_Task statement_: Output only the stretch of the listing that starts at the line containing "unfold id_valid; (destruct" and ends at the line containing "(** Every branch", reproduced exactly with both ends.
____ Raw data
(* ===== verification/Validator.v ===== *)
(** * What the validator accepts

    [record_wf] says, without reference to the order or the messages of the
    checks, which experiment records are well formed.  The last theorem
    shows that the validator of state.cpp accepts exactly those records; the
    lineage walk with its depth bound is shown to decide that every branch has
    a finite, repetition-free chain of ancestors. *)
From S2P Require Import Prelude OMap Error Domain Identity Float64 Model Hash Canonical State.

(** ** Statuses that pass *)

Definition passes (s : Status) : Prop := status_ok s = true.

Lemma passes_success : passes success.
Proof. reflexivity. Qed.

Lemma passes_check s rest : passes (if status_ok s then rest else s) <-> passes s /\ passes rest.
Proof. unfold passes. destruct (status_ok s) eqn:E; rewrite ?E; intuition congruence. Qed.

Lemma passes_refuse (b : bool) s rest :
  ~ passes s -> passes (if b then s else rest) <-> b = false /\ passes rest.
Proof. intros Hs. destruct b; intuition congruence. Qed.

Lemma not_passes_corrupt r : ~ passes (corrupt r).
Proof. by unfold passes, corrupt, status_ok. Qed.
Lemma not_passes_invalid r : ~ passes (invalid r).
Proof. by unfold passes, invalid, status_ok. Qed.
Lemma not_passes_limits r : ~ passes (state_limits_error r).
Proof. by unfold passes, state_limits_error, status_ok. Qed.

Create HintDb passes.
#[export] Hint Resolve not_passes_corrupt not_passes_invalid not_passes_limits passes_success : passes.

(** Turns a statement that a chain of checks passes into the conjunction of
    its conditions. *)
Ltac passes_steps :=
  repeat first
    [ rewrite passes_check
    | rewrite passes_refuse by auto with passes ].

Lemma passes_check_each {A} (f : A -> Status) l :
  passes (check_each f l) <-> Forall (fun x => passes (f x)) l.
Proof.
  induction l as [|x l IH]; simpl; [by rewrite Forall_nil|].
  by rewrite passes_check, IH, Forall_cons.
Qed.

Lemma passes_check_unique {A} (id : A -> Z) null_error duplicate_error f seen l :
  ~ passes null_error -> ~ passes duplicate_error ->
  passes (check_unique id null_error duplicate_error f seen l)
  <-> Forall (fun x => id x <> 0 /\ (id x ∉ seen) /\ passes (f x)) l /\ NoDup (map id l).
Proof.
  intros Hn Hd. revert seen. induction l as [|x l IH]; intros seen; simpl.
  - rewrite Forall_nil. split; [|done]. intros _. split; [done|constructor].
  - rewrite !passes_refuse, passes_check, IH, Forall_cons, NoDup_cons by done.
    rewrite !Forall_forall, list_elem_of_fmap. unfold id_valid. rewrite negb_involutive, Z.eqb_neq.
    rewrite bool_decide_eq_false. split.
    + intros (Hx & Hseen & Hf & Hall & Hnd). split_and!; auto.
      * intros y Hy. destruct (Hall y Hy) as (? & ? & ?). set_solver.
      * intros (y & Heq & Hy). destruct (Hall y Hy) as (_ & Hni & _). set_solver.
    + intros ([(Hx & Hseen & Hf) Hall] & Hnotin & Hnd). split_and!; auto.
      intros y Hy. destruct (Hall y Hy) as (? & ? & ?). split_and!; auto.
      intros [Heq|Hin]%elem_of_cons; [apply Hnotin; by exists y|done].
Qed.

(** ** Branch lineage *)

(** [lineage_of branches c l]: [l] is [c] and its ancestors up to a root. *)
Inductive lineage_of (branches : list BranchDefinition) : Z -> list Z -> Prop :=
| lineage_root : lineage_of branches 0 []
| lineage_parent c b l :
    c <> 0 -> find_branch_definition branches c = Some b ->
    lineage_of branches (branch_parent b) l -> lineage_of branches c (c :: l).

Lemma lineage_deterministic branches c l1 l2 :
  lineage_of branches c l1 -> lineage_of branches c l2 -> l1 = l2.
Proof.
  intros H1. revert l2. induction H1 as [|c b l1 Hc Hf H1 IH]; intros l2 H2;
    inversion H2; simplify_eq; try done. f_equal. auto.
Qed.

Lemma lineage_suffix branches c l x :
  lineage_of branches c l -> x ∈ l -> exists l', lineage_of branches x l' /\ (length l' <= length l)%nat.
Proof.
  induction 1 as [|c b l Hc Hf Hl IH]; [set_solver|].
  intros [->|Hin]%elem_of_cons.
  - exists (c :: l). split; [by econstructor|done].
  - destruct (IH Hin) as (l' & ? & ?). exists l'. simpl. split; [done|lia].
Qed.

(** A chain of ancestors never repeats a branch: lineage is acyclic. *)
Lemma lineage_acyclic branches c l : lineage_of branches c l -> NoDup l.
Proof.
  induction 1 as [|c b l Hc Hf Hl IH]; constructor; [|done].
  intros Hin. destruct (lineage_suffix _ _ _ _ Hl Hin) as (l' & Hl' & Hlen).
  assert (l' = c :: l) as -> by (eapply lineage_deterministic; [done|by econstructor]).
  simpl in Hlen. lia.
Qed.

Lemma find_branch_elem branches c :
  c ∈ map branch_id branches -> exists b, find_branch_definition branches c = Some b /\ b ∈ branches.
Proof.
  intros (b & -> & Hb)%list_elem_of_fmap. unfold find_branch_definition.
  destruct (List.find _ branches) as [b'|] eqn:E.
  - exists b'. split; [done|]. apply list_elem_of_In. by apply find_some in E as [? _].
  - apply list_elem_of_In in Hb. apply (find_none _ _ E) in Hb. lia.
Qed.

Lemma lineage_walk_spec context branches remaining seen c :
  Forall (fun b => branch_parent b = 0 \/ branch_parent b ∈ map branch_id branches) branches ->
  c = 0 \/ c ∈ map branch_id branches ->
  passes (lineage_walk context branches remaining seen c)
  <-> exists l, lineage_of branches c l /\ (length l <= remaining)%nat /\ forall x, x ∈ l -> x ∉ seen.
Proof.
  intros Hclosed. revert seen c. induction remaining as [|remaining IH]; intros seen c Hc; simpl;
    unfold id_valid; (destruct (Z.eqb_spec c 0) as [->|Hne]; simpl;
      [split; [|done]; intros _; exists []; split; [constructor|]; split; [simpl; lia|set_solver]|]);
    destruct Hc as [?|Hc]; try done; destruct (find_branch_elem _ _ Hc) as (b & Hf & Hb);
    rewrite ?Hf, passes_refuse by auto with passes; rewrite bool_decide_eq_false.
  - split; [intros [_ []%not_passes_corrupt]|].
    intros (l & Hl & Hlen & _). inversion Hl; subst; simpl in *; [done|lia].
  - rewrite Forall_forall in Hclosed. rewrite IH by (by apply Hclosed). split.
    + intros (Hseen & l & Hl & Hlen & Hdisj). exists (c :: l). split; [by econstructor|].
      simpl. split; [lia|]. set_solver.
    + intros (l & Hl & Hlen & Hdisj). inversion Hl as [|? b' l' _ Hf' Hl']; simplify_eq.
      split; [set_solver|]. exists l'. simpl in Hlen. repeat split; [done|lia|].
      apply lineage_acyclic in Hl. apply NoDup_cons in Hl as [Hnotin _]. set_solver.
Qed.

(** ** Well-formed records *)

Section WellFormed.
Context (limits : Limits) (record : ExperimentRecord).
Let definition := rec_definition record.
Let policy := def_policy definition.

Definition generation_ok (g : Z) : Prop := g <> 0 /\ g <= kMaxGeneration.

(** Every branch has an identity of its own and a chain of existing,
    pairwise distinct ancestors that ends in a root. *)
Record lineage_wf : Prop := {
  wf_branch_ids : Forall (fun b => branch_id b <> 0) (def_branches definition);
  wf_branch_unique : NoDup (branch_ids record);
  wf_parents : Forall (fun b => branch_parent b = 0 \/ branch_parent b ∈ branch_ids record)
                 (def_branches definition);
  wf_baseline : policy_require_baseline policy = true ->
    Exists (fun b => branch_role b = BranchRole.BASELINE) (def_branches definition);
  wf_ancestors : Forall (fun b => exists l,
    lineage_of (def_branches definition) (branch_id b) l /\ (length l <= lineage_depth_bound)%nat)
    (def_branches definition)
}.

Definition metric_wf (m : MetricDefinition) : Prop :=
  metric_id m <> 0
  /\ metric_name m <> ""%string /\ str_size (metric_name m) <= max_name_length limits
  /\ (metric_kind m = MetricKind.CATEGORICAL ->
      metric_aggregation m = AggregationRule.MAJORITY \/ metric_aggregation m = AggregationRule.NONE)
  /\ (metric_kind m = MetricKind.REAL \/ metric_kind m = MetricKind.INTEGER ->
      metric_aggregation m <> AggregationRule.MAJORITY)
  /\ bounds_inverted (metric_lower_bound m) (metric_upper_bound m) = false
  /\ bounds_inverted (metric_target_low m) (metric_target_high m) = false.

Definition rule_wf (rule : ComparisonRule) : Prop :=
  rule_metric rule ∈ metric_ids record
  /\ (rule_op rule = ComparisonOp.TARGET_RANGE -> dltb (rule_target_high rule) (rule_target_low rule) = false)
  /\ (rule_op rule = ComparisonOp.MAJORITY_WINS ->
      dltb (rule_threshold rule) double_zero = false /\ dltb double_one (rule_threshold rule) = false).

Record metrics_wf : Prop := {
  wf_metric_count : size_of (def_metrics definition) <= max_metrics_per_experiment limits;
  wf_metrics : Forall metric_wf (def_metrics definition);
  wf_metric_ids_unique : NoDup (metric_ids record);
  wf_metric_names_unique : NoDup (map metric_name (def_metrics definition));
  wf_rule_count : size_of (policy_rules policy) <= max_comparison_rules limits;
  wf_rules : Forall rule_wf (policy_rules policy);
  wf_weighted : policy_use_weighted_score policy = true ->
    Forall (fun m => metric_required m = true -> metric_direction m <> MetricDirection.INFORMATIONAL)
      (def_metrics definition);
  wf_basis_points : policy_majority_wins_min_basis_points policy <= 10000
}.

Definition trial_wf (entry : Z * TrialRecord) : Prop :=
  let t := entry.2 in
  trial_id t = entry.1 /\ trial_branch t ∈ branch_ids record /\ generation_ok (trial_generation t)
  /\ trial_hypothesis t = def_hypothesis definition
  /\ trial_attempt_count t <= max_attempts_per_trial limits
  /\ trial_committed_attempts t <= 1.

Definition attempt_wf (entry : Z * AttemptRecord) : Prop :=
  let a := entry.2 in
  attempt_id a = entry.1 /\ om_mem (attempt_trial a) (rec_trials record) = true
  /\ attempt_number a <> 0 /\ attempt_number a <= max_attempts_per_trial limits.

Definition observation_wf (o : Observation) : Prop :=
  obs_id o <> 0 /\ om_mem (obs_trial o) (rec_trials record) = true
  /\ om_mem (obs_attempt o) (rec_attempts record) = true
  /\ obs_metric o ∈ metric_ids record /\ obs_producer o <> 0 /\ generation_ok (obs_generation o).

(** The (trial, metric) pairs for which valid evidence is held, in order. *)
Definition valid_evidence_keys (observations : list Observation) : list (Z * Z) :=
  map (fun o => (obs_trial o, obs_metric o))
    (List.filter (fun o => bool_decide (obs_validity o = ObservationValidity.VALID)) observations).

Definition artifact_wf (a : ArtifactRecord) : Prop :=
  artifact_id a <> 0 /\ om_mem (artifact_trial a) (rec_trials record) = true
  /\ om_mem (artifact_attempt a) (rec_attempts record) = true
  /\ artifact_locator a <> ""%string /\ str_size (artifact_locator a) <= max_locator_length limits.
________
_Reply_:
    unfold id_valid; (destruct (Z.eqb_spec c 0) as [->|Hne]; simpl;
      [split; [|done]; intros _; exists []; split; [constructor|]; split; [simpl; lia|set_solver]|]);
    destruct Hc as [?|Hc]; try done; destruct (find_branch_elem _ _ Hc) as (b & Hf & Hb);
    rewrite ?Hf, passes_refuse by auto with passes; rewrite bool_decide_eq_false.
  - split; [intros [_ []%not_passes_corrupt]|].
    intros (l & Hl & Hlen & _). inversion Hl; subst; simpl in *; [done|lia].
  - rewrite Forall_forall in Hclosed. rewrite IH by (by apply Hclosed). split.
    + intros (Hseen & l & Hl & Hlen & Hdisj). exists (c :: l). split; [by econstructor|].
      simpl. split; [lia|]. set_solver.
    + intros (l & Hl & Hlen & Hdisj). inversion Hl as [|? b' l' _ Hf' Hl']; simplify_eq.
      split; [set_solver|]. exists l'. simpl in Hlen. repeat split; [done|lia|].
      apply lineage_acyclic in Hl. apply NoDup_cons in Hl as [Hnotin _]. set_solver.
Qed.

(** ** Well-formed records *)

Section WellFormed.
Context (limits : Limits) (record : ExperimentRecord).
Let definition := rec_definition record.
Let policy := def_policy definition.

Definition generation_ok (g : Z) : Prop := g <> 0 /\ g <= kMaxGeneration.

(** Every branch has an identity of its own and a chain of existing,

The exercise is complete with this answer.